My (Awesome!) Year Without Filipino Television

There is no doubt ABS-CBN’s The Filipino Channel has become a major part of the lives of Filipinos around the world. TFC as well as GMA’s Pinoy TV and the newly launched Kapatid TV5, have become ways to connect to and enjoy life back home in the Philippines while also introducing background and culture to younger generations of Filipinos.

My family had only first subscribed to The Filipino Channel in 2005. Before that, we had relied on KTSF, Channel 26 in the Bay Area for the nightly TV Patrol newscasts and the occasional comedy or Maalaala Mo Kaya episode on Saturdays.

Now cable was and is already expensive on its own. Back then, it may have been around $75 for expanded basic cable. And to get TFC, you’d have to add another $10 more a month for a channel you’re not going to leave on 24 hours a day.

For a couple of years, that $10 (later $20 with the addition of GMA Pinoy TV) was well spent. Watching soap operas, enjoying Wowowee, dancing to the Sunday music shows; it was all fun and good.

But after a while, it all became tired. Maybe it was a combination of several factors, but it is now May 2013 and we’ve been more than a year without either The Filipino Channel or GMA Pinoy TV. And it’s been a great television year, in spite of that.

Now I will note that I haven’t been completely Filipino TV-free. I did watch 98% of TV5’s The Amazing Race Philippines, the first week of ABS-CBN’s Ina, Kapatid, Anak, the first few weeks and several random episodes of GMA’s Temptation of Wife, some Tagalized episodes of Smile, Donghae and both the launch and controversial episodes of Wowowillie during the last year. All thanks to the internets (and free!).

But we’ve been without regular Filipino programming.

It was April 2012. We were about to fly to the Philippines for a month-long trip. $20. That’s $20 you could spend on something else instead on two Filipino channels no one would be watching for a month.

So we called Comcast and told them to cancel our TFC/Pinoy TV subscription. It’d be just as easy to flip the switch back on when we returned home.

But once we did settle back home in the Bay Area in June, we were in no hurry to reinstate our subscription. Months passed, the aforementioned random episodes and the struggle to find TARPh episodes aside, we found out we were able to go about our business and live just as happy a life without regular access to either 24-hour Filipino channel.

And now it’s been a year. We’re in the Philippines right now and while we’re here, well, we have nothing but Filipino TV to watch.

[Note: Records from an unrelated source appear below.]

(* ===== verification/VizThread.v ===== *)
(** * The simulation thread of the visualizer: [src/src/visualizer/visualizer/core.py]

    [SimulationThread.run] against the handlers of the main thread, which share a lock, an
    event and some attributes: [update_view_timeout] with its timer, [_quit], and the handlers
    that hold the lock around what they do.  A step is one access to what the threads
    share.  The handlers of the main thread form a stack, since [update_view_timeout] runs the
    loop of Gtk while it tries to get the lock.  How far the simulator gets is a parameter;
    [update_view] is taken not to raise. *)

From S2P Require Import Prelude.
From Stdlib Require Import QArith Qminmax.
From stdpp Require Import strings.
Local Open Scope nat_scope.
Local Open Scope list_scope.

Inductive thread := View | Sim.
(** Where [SimulationThread.run] is. *)
Inductive sim_pc := AtLoop | Waiting | Clearing | Testing | Acquiring | Running | Collecting
  | Notifying | Releasing | Exited.
(** [update_view_timeout]: trying to get the lock, running the loop of Gtk meanwhile, taking the
    messages, updating the view, releasing the lock, and what it does after it. *)
Inductive timeout_pc := Trying | Pumping | Taking | Updating (messages : list string)
  | Unlocking (messages : list string) | Finishing (messages : list string).
(** A handler of the main thread: the timer's; one that acquires the lock around its body
    ([update_model], [set_nodes_of_interest], [begin_node_drag], [node_drag_motion],
    [tooltip_query], [add_information_window]); and [_quit] before and in [join]. *)
Inductive frame := Timeout (id : nat) (pc : timeout_pc) | Blocked | Holding | Quitting | Joining.

(** What [SimulationThread] keeps.  [produced] is no attribute: all the messages that the simulator
    has ever made. *)
Record simulation := mkSimulation {
  lock : option thread; go : bool; quit : bool; target_time : Q; now : Q;
  helper_messages : list string; pause_messages : list string; model_updates : nat;
  pc : sim_pc; produced : list string }.
(** What the main thread keeps: its handlers, whether its loop is left, the button, the timer
    and the timers that GLib knows, the removals of others, the messages shown. *)
Record view := mkView {
  frames : list frame; closed : bool; play : bool; timeout_id : option nat; sources : list nat;
  next_id : nat; bad_removes : list nat; sample_period : Q; shown : list string }.
Record viz := mkViz { sim : simulation; gui : view }.

Definition set_pc (p : sim_pc) (s : simulation) : simulation :=
  mkSimulation (lock s) (go s) (quit s) (target_time s) (now s) (helper_messages s) (pause_messages s)
    (model_updates s) p (produced s).
Definition set_go (b : bool) (s : simulation) : simulation :=
  mkSimulation (lock s) b (quit s) (target_time s) (now s) (helper_messages s) (pause_messages s)
    (model_updates s) (pc s) (produced s).
Definition set_quit (s : simulation) : simulation :=
  mkSimulation (lock s) (go s) true (target_time s) (now s) (helper_messages s) (pause_messages s)
    (model_updates s) (pc s) (produced s).
Definition set_lock (t : option thread) (s : simulation) : simulation :=
  mkSimulation t (go s) (quit s) (target_time s) (now s) (helper_messages s) (pause_messages s)
    (model_updates s) (pc s) (produced s).
Definition set_target (t : Q) (s : simulation) : simulation :=
  mkSimulation (lock s) (go s) (quit s) t (now s) (helper_messages s) (pause_messages s)
    (model_updates s) (pc s) (produced s).
Definition take_messages (s : simulation) : simulation :=
  mkSimulation (lock s) (go s) (quit s) (target_time s) (now s) (helper_messages s) []
    (model_updates s) (pc s) (produced s).
Definition take_update (n : nat) (s : simulation) : simulation :=
  mkSimulation (lock s) (go s) (quit s) (target_time s) (now s) (helper_messages s) (pause_messages s)
    n (pc s) (produced s).
Definition run_to (t : Q) (messages : list string) (s : simulation) : simulation :=
  mkSimulation (lock s) (go s) (quit s) (target_time s) t (helper_messages s ++ messages) (pause_messages s)
    (model_updates s) Collecting (produced s ++ messages).
Definition collect (s : simulation) : simulation :=
  mkSimulation (lock s) (go s) (quit s) (target_time s) (now s) []
    (pause_messages s ++ helper_messages s) (model_updates s) Notifying (produced s).

Definition set_frames (fs : list frame) (v : view) : view :=
  mkView fs (closed v) (play v) (timeout_id v) (sources v) (next_id v) (bad_removes v)
    (sample_period v) (shown v).
Definition set_closed (v : view) : view :=
  mkView (frames v) true (play v) (timeout_id v) (sources v) (next_id v) (bad_removes v)
    (sample_period v) (shown v).
Definition set_play (b : bool) (v : view) : view :=
  mkView (frames v) (closed v) b (timeout_id v) (sources v) (next_id v) (bad_removes v)
    (sample_period v) (shown v).
Definition set_timeout_id (i : option nat) (v : view) : view :=
  mkView (frames v) (closed v) (play v) i (sources v) (next_id v) (bad_removes v)
    (sample_period v) (shown v).
Definition set_sources (l : list nat) (v : view) : view :=
  mkView (frames v) (closed v) (play v) (timeout_id v) l (next_id v) (bad_removes v)
    (sample_period v) (shown v).
Definition set_period (p : Q) (v : view) : view :=
  mkView (frames v) (closed v) (play v) (timeout_id v) (sources v) (next_id v) (bad_removes v) p (shown v).
Definition show (messages : list string) (v : view) : view :=
  mkView (frames v) (closed v) (play v) (timeout_id v) (sources v) (next_id v) (bad_removes v)
    (sample_period v) (shown v ++ messages).

(** ** Timers *)

(** [GLib.source_remove]: removing a source that is not there is an error of the program,
    which GLib reports. *)
Definition source_remove (i : nat) (v : view) : view :=
  if decide (i ∈ sources v) then set_sources (filter (fun j => j <> i) (sources v)) v
  else mkView (frames v) (closed v) (play v) (timeout_id v) (sources v) (next_id v)
         (bad_removes v ++ [i]) (sample_period v) (shown v).
Definition remove_timer (v : view) : view :=
  match timeout_id v with Some i => source_remove i v | None => v end.
(** [_start_update_timer] *)
Definition start_update_timer (v : view) : view :=
  let v := remove_timer v in
  mkView (frames v) (closed v) (play v) (Some (next_id v)) (next_id v :: sources v) (S (next_id v))
    (bad_removes v) (sample_period v) (shown v).
(** [_on_play_button_toggled], after the button has changed. *)
Definition on_play_button_toggled (active : bool) (v : view) : view :=
  let v := set_play active v in
  if active then start_update_timer v else remove_timer v.
(** [play_button.set_active(False)]: the handler runs if this is a change. *)
Definition stop_playing (v : view) : view := if play v then on_play_button_toggled false v else v.

(** What [update_view_timeout] does after it has released the lock; its result says whether the timer
    goes on. *)
Definition finish (id : nat) (messages : list string) (v : view) : bool * view :=
  let v := match messages with [] => v | _ => stop_playing (show messages v) end in
  if play v then (true, v)
  else (false, set_sources (filter (fun j => j <> id) (sources v)) (set_timeout_id None v)).

(** ** Steps *)

Section Threads.
(** The time the simulator gets to from a time and a target, and the messages it makes. *)
Context (run_until : Q -> Q -> Q -> list string -> Prop).

(** [SimulationThread.run] *)
Inductive sim_step : simulation -> simulation -> Prop :=
  | LoopOn s : pc s = AtLoop -> quit s = false -> sim_step s (set_pc Waiting s)
  | LoopEnd s : pc s = AtLoop -> quit s = true -> sim_step s (set_pc Exited s)
  | Wake s : pc s = Waiting -> go s = true -> sim_step s (set_pc Clearing s)
  | ClearGo s : pc s = Clearing -> sim_step s (set_pc Testing (set_go false s))
  | Break s : pc s = Testing -> quit s = true -> sim_step s (set_pc Exited s)
  | NoBreak s : pc s = Testing -> quit s = false -> sim_step s (set_pc Acquiring s)
  | SimLock s : pc s = Acquiring -> lock s = None -> sim_step s (set_pc Running (set_lock (Some Sim) s))
  | RunUntil s t messages : pc s = Running -> run_until (now s) (target_time s) t messages ->
      sim_step s (run_to t messages s)
  | Collect s : pc s = Collecting -> sim_step s (collect s)
  | Notify s : pc s = Notifying -> sim_step s (set_pc Releasing (take_update (S (model_updates s)) s))
  | SimUnlock s : pc s = Releasing -> sim_step s (set_pc AtLoop (set_lock None s)).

But this last year has been awesome without all the tired soap opera plots, the endless and nauseating showbiz tsismis, and the sensationalist and biased news broadcasts. It’s been easy when maybe even a year and a half ago, we couldn’t have imagined life without our subscriptions to TFC and Pinoy TV.

It was a combination of several factors; Being tired of the same old, same old from Philippine entertainment. Being in no rush to spend let go of that extra twenty bucks. And maybe the biggest reason, the plethora of great television elsewhere, especially Korean dramas which in the last year, we’ve discovered is readily available right on our TVs thanks to Hulu Plus and our Xbox.

Unless you’re in the Philippines and maybe have no chance or even a choice to escape, it’s a great feeling being away from some of the garbage that fills Philippine entertainment. Whether it’s the lowest common denominator soap opera storytelling or the trashy tsismis and “media play” publicity stunts, the ability to get away from that and actually enjoy more rewarding entertainment experiences? That’s priceless.

Who knows? Maybe this trip reignites our hunger for Filipino television and we’ll be calling Comcast as soon as we get home.

Or, maybe this trip’ll reinforce the feeling that we’ve realized or been reminded of in the last year; It’s great to live in a country where the entertainment industry isn’t ruled by a duopoly and a half and that having hundreds of channels in addition to the ever growing number of choices on the internets is something to be grateful for.